#### Exercise prompt:
Stopping at the line that holds "Lemma New_positive t", repeat the lines below exactly, starting from the very first and including that final line.

(Stored data)
(** A word that is neither leaves the tools of the agent open. *)
Lemma mistyped_guard_is_open e : Getenv e "AUTH_MCP_REQUIRE_TOKEN" = "yes" → boolEnv e "AUTH_MCP_REQUIRE_TOKEN" false = false.
Proof. intros Hg. unfold boolEnv, read_or. by rewrite setting_Getenv, Hg. Qed.

(** ** The executor judges as the planner *)

Lemma New_positive t :
  1 <= Thresholds.YellowPodsMoved (Impact.New t) ∧ 1 <= Thresholds.RedPodsMoved (Impact.New t) ∧
  1 <= Thresholds.TightPDBHeadroom (Impact.New t).
Proof.
  unfold Impact.New. cbn. repeat match goal with |- context [?a <=? 0] => destruct (Z.leb_spec a 0) end; split_and!; lia.
Qed.

Lemma executor_classifier e : ExecOptions.Classifier (executor_options e) = thresholds e.
Proof.
  unfold executor_options, ExecOptions.withDefaults. cbn [ExecOptions.Classifier].
  destruct (New_positive (Thresholds.mk (intEnv e "YELLOW_PODS_MOVED" 0) (intEnv e "RED_PODS_MOVED" 0)
    (wrap32 (intEnv e "TIGHT_PDB_HEADROOM" 0)))) as (Hy & _ & _). fold (thresholds e) in Hy.
  by rewrite (proj2 (Z.eqb_neq _ _)) by lia.
Qed.

Lemma executor_planner e : ExecOptions.Planner (executor_options e) = executor_planner_options e.
Proof. unfold executor_options, ExecOptions.withDefaults. cbn [ExecOptions.Planner]. cbn. by rewrite andb_false_r. Qed.

(** In one environment the executor rates a step exactly as the planner that put
it on the screen, and plans with the same exclusions; it plans as the planner does
altogether exactly where no number of steps and no packing ceiling of its own is set
for the planner.  Thresholds are at least one. *)
Theorem executor_judges_as_planner e wall :
  let classifier := Publisher.Classifier (publisher_config e wall) in
  let ours := ExecOptions.Planner (executor_options e) in
  let theirs := planner_options e in
  ExecOptions.Classifier (executor_options e) = classifier ∧
  1 <= Thresholds.YellowPodsMoved classifier ∧ 1 <= Thresholds.RedPodsMoved classifier ∧
  1 <= Thresholds.TightPDBHeadroom classifier ∧
  Options.ExcludeNodeLabels ours = Options.ExcludeNodeLabels theirs ∧
  Options.ExcludeNamespaces ours = Options.ExcludeNamespaces theirs ∧
  Options.MinNodeAge ours = Options.MinNodeAge theirs ∧
  (ours = theirs ↔ intEnv e "MAX_STEPS" 0 = 0 ∧
                   floatEnv e "PACK_CEILING" (F64.lit 85 100) = F64.lit 85 100).
Proof.
  cbn zeta. rewrite executor_classifier, executor_planner. cbn [publisher_config Publisher.Classifier].
  split_and!; try done; try apply New_positive.
  unfold executor_planner_options, planner_options. cbn [Options.MaxSteps Options.PackCeiling Options.DefaultOptions].
  split; [by intros [= Hm Hc]|]. by intros [-> ->].
Qed.

(** A ceiling set for the planner is not the one a converging run plans with. *)
Lemma ceiling_not_shared :
  let e := {["PACK_CEILING" := "0.5"]} in
  Options.PackCeiling (planner_options e) = F64.lit 1 2 ∧
  Options.PackCeiling (ExecOptions.Planner (executor_options e)) = F64.lit 85 100.
Proof. by vm_compute. Qed.

(** ** A Red step takes a window *)


(** ** Nothing on half a cluster *)

Lemma loop_cycles turns : ∀ a, a ∈ (planner_loop turns).1 → a = ACycle.
Proof.
  induction turns as [|[]]; cbn; intros a Ha; try (by apply elem_of_nil in Ha).
  destruct (planner_loop turns) as [acts o]. cbn in *. apply elem_of_cons in Ha as [->|Ha]; [done|by apply IHturns].
Qed.

Definition started : list act := [AMigrate; AWatch; AListen; ASynced; AReady].

(** How far it got. *)
Lemma planner_acts e b turns :
  let acts := (planner_run e b turns).1 in
  acts = [] ∨ acts = [AMigrate; AWatch; AListen] ∨
  boot.synced b = true ∧
  (acts = started ∨
   0 < duration_env e "RESYNC_PERIOD" (30 * Second) ∧ ∃ cs, acts = started ++ cs ∧ ∀ c, c ∈ cs → c = ACycle).
Proof.
  cbn zeta. unfold planner_run, or_fail.
  destruct (boot.kubeconfig b); [by left|]. destruct (if (_ =? _)%string then _ else _); [by left|].
  destruct (boot.collector b); [by left|]. destruct (OpenFromEnv e (boot.dial b)); [by left|].
  destruct (boot.migrate b); [by left|]. destruct (boot.synced b); cbn [negb]; [|right; by left].
  right. right. split; [done|]. destruct (Z.leb_spec (duration_env e "RESYNC_PERIOD" (30 * Second)) 0); [by left|].
  right. split; [done|]. pose proof (loop_cycles turns) as Hc. destruct (planner_loop turns) as [acts o].
  exists (ACycle :: acts). split; [done|]. intros c [->|?]%elem_of_cons; [done|by apply Hc].
Qed.

(** Whatever fails while it starts and runs, the planner calls itself ready and
plans only after it has migrated the store and its cache of the cluster is
complete; and it plans only at a positive interval. *)
Theorem planner_waits_for_cluster e b turns l1 a l2 :
  (planner_run e b turns).1 = l1 ++ a :: l2 → a = AReady ∨ a = ACycle →
  boot.synced b = true ∧ AMigrate ∈ l1 ∧ ASynced ∈ l1 ∧
  (a = ACycle → AReady ∈ l1 ∧ 0 < duration_env e "RESYNC_PERIOD" (30 * Second)).
Proof.
  intros Ha Hk. destruct (planner_acts e b turns) as [E|[E|[Hs E]]]; rewrite Ha in E; [by destruct l1| |].
  { assert (a ∈ [AMigrate; AWatch; AListen]) as Hin by (rewrite <- E; set_solver). destruct Hk as [-> | ->]; set_solver. }
  split; [done|]. assert (∃ cs, l1 ++ a :: l2 = started ++ cs) as [cs Hcs] by (destruct E as [E|(_ & cs & E & _)]; [by exists []|by exists cs]).
  destruct l1 as [|x1 [|x2 [|x3 [|x4 l1]]]]; unfold started in Hcs; cbn in Hcs; simplify_eq;
    try (by destruct Hk). split_and!; [set_solver|set_solver|]. intros ->.
  destruct l1 as [|x5 l1]; [done|]. cbn in *. simplify_eq. split; [set_solver|].
  destruct E as [E|(? & _)]; [|done]. unfold started in E. cbn in E. simplify_eq. by destruct l1.
Qed.

(** ** The packing ceiling *)

(** What is read as a fraction is one, or it is no number at all, which is let
through and does what no ceiling does. *)
Lemma fraction_bounds raw v :
  fraction raw = Some v → F64.ltb v F64.zero = false ∧ F64.ltb F64.one v = false.
Proof.
  unfold fraction. destruct (ParseFloat raw) as [f|]; [|done]. destruct (_ || _) eqn:Ho; [done|].
  intros [= <-]. by apply orb_false_iff in Ho.
Qed.

Lemma no_number_no_ceiling snap :
  floatEnv {["PACK_CEILING" := "NaN"]} "PACK_CEILING" (F64.lit 85 100) = S754_nan ∧
  Placement.NewPlacementCeiling snap S754_nan = Placement.NewPlacement snap.
Proof. split; [by vm_compute|done]. Qed.

(** ** Probes *)

Lemma probe_none found names : Health.probe found names = None ↔ ∀ name, name ∈ names → found name = None.
Proof.
  induction names as [|n names IH]; cbn; [set_solver|]. destruct (found n) eqn:E; [|set_solver].
  split; [done|]. intros H. specialize (H n). rewrite E in H. by specialize (H (list_elem_of_here _ _)).
Qed.

(** What takes a replica out of the service is its own word alone: no dependency that
fails does, and each that fails shows where it can be asked for. *)
Lemma readiness_is_its_own found found' h :
  Health.answer found h "/readyz" = Health.answer found' h "/readyz" ∧
  Health.answer found h "/healthz" = Some (200, "ok") ∧
  (Health.answer found h "/dependenciesz" = Some (200, "ok") ↔ ∀ name, name ∈ Health.checks h → found name = None).
Proof.
  split_and!; [done|done|]. rewrite <- probe_none.
  change (Health.answer found h "/dependenciesz") with
    (Some (match Health.probe found (Health.checks h) with
           | Some (name, err) => Health.unavailable (name +:+ ": " +:+ err) | None => (200, "ok") end)).
  destruct (Health.probe found (Health.checks h)) as [[name err]|]; [|done]. split; intros Hp; discriminate Hp.
Qed.

(** ** Examples *)

Definition open_boot : boot.t := boot.mk None None None None None None (λ _, None) None true "" (λ _, inl "no table").

Definition draining_env : environ := {["EXECUTOR_ENABLED" := "true"; "POD_NAMESPACE" := "dencer"]}.

Definition first_install : stored.t := stored.mk two_plans RunStore.empty Timeline.empty [] [].

Definition backend : start := backend_start draining_env open_boot "v1" (inr []) first_install.

Definition execute_visit : visit.t :=
  visit.mk one_token ops_may 0 0 with_token one_instant (PostExecute "latest" (Some (executeRequest.mk [2; 1; 2] false))).

Definition backend_cfg : Config.t := match backend with Serving cfg _ _ => cfg | _ => authConfig ∅ end.
Definition backend_service : Service.t := match backend with Serving _ svc _ => svc | _ => service end.

Lemma never_open_witness :
  backend = Serving backend_cfg backend_service false ∧
  ∃ id, granted backend_cfg ops_may id ExecuteConsolidations.
Proof.
  split; [by vm_compute|].
  pose proof (never_open in_keys draining_env open_boot "v1" (inr []) first_install backend_cfg backend_service false
    [] execute_visit eq_refl) as H.
  cbn zeta in H. destruct (serve_visit _ _ _) as [[[ans s'] pub] c'] eqn:E.
  assert (Hp : pub ≠ []).
  { intros ->. apply (f_equal (λ o, length o.1.2)) in E. vm_compute in E. discriminate E. }
  destruct H as (_ & id & _ & Hg); [by right|]. by exists id.
Defined.
(** * Baseball_Project: the union combiner and the warehouse build

    A shallow embedding of [1.3_Transform.py] (combine_tables_with_union)
    and [1.4_InitializeDW.py] (class BaseballDataWarehouse) together with
    the part of SQLite and of Python's [datetime] that these two files use.

    Modelling choices.
    - A database is a finite map from table names to tables.  A table has
      its column names, an optional PRIMARY KEY column, its rows and the
      indexes created on it.
    - A stored value is NULL, an INTEGER or a TEXT.  REAL and BLOB values
      are outside the model; columns carry no type affinity, so values are
      compared by storage class (INTEGER before TEXT) and then by value.
    - Identifiers are matched exactly; strings are byte strings (ASCII).
    - Every SQL statement of the source is one definition below; the SQL
      text is quoted next to it.
    - [print] is modelled by appending an event to the output.
    - A date is its proleptic Gregorian ordinal ([date.toordinal()]). *)

From Stdlib Require Import ZArith String Ascii List Lia.
From stdpp Require Import base option list strings gmap fin_maps pretty.

Set Warnings "-clear-no-such-hyp".

Local Open Scope string_scope.
Local Open Scope Z_scope.

(** ** Values and SQL comparison *)

Inductive value : Type :=
| VNull
| VInt (z : Z)
| VText (s : string).

#[global] Instance value_eq_dec : EqDecision value.
Proof. solve_decision. Defined.

Abbreviation row := (list value).

(** Three-valued comparison: [None] is SQL's unknown (an operand is NULL).
    Two integers compare as numbers and two texts byte by byte, whatever
    the columns they come from.  An integer and a text are compared as
    SQLite compares them when no affinity applies (every number is below
    every text); with typed columns SQLite first converts one operand, so
    the properties of comparisons are stated for operands of one storage
    class.  REAL values are outside the model. *)
Definition sql_compare (a b : value) : option comparison :=
  match a, b with
  | VNull, _ => None
  | _, VNull => None
  | VInt x, VInt y => Some (Z.compare x y)
  | VInt _, VText _ => Some Lt
  | VText _, VInt _ => Some Gt
  | VText s, VText t => Some (String.compare s t)
  end.

Inductive cmp_op : Type := OpGt | OpEq.
(** [mediaRecorder.onstop], with the [mimeType] its closure captured. *)
Definition onstop (type : string) (s : State) : State :=
  let blob := newBlob (audioChunksRef (refs s)) type in
  let '(url, s) := createObjectURL s in
  let s := setAudioBlob (Some blob) s in
  let s := setAudioUrl (Some url) s in
  match streamRef (refs s) with
  | Some st => stopTracks st s
  | None => s
  end.

(** [startRecording] after the [await], in its [catch] block. *)
Definition startRecording_catch (err : Thrown) (s : State) : State :=
  setError (Some match err with
                 | ErrorObject _ message => message
                 | OtherValue => "Failed to start recording"
                 end) s.

(** [startRecording] after the [await], when the stream was granted: the
    rest of the [try] block, and the [catch] block where the constructor or
    [start()] throws. *)
Definition startRecording_granted (rt : Runtime) (s : State) : State :=
  let '(stream, s) := openStream s in
  let s := set_streamRef (Some stream) s in
  let type := getSupportedMimeType rt in
  match newMediaRecorder rt stream type s with
  | None => startRecording_catch (domException rt "NotSupportedError") s
  | Some (mediaRecorder, s) =>
      let s := set_mediaRecorderRef (Some mediaRecorder) s in
      let s := set_audioChunksRef [] s in
      match MediaRecorder_start mediaRecorder s with
      | None => startRecording_catch (domException rt "InvalidStateError") s
      | Some s =>
          let s := setIsRecording true s in
          startTimer s
      end
  end.

(** [stopRecording] as a closure that captured [isRecording] from the
    render it was created in. *)
Definition stopRecording_closure (isRecording : bool) (s : State) : option State :=
  match mediaRecorderRef (refs s) with
  | Some r =>
      if isRecording then
        s ← MediaRecorder_stop r s;
        let s := setIsRecording false s in
        let s := setIsPaused false s in
        Some (stopTimer s)
      else Some s
  | None => Some s
  end.

(** An event handler runs the closure of the latest render. *)
Definition stopRecording (s : State) : option State :=
  stopRecording_closure (isRecording (ui s)) s.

#### Your response:
(** A word that is neither leaves the tools of the agent open. *)
Lemma mistyped_guard_is_open e : Getenv e "AUTH_MCP_REQUIRE_TOKEN" = "yes" → boolEnv e "AUTH_MCP_REQUIRE_TOKEN" false = false.
Proof. intros Hg. unfold boolEnv, read_or. by rewrite setting_Getenv, Hg. Qed.

(** ** The executor judges as the planner *)

Lemma New_positive t :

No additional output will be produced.